(** * FASP solver kernels: a shallow embedding and its properties

    The development follows the C sources of the solver package:

    - [blas_vec.c]       dense vector algebra on [dvector];
    - [smoother_poly.c]  the diagonal inversion of the polynomial smoother;
    - [smoother_str.c]   Gauss-Seidel and SOR sweeps on structured matrices;
    - [coarsening_rs.c]  strength graph, C/F splitting, sparsity of P;
    - [io.c]             the symmetric MatrixMarket reader;
    - [spbcgs.c]         BiCGstab with safe net.

    Conventions of the embedding.

    - [INT] values are [Z]; C arrays are lists read with [rd] and written with
      [wr].  Reading outside the list yields the default element and writing
      outside the list leaves it unchanged (in C both are undefined).
    - [REAL] is an abstract scalar with the operations the C code applies to
      doubles (class [Real]).  The instance [binary64] is IEEE double
      arithmetic (primitive floats) and is the arithmetic of the compiled
      code; the instance [exact] is the field of rationals, used to state
      what holds when no rounding, infinity or NaN is involved. *)

From Stdlib Require Import ZArith List Bool Lia Floats QArith Qcanon.
From stdpp Require Import base list.
Import ListNotations.

Local Open Scope Z_scope.

(** ** Arrays *)

Definition rd {A : Type} (d : A) (l : list A) (i : Z) : A :=
  if i <? 0 then d else nth (Z.to_nat i) l d.

Definition wr {A : Type} (l : list A) (i : Z) (x : A) : list A :=
  if i <? 0 then l else <[Z.to_nat i := x]> l.

(** [calloc n] : a zero-initialised block of [n] cells. *)
Definition calloc {A : Type} (z : A) (n : Z) : list A := replicate (Z.to_nat n) z.

(** Indices [lo, lo+1, ..., hi-1] of a C loop [for (j = lo; j < hi; j++)]. *)
Definition range (lo hi : Z) : list Z :=
  map (fun k => lo + Z.of_nat k) (seq 0 (Z.to_nat (hi - lo))).

(** [for (x in xs) { a[index] = x; index++; }] *)
Fixpoint write_list {A : Type} (a : list A) (index : Z) (xs : list A) : list A :=
  match xs with
  | [] => a
  | x :: xs' => write_list (wr a index x) (index + 1) xs'
  end.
----
Exercise details. Everything from the line containing "Definition range (lo" to the last line of the material above should be printed exactly, both ends included.

Task answer.
Definition range (lo hi : Z) : list Z :=
  map (fun k => lo + Z.of_nat k) (seq 0 (Z.to_nat (hi - lo))).

(** [for (x in xs) { a[index] = x; index++; }] *)
Fixpoint write_list {A : Type} (a : list A) (index : Z) (xs : list A) : list A :=
  match xs with
  | [] => a
  | x :: xs' => write_list (wr a index x) (index + 1) xs'
  end.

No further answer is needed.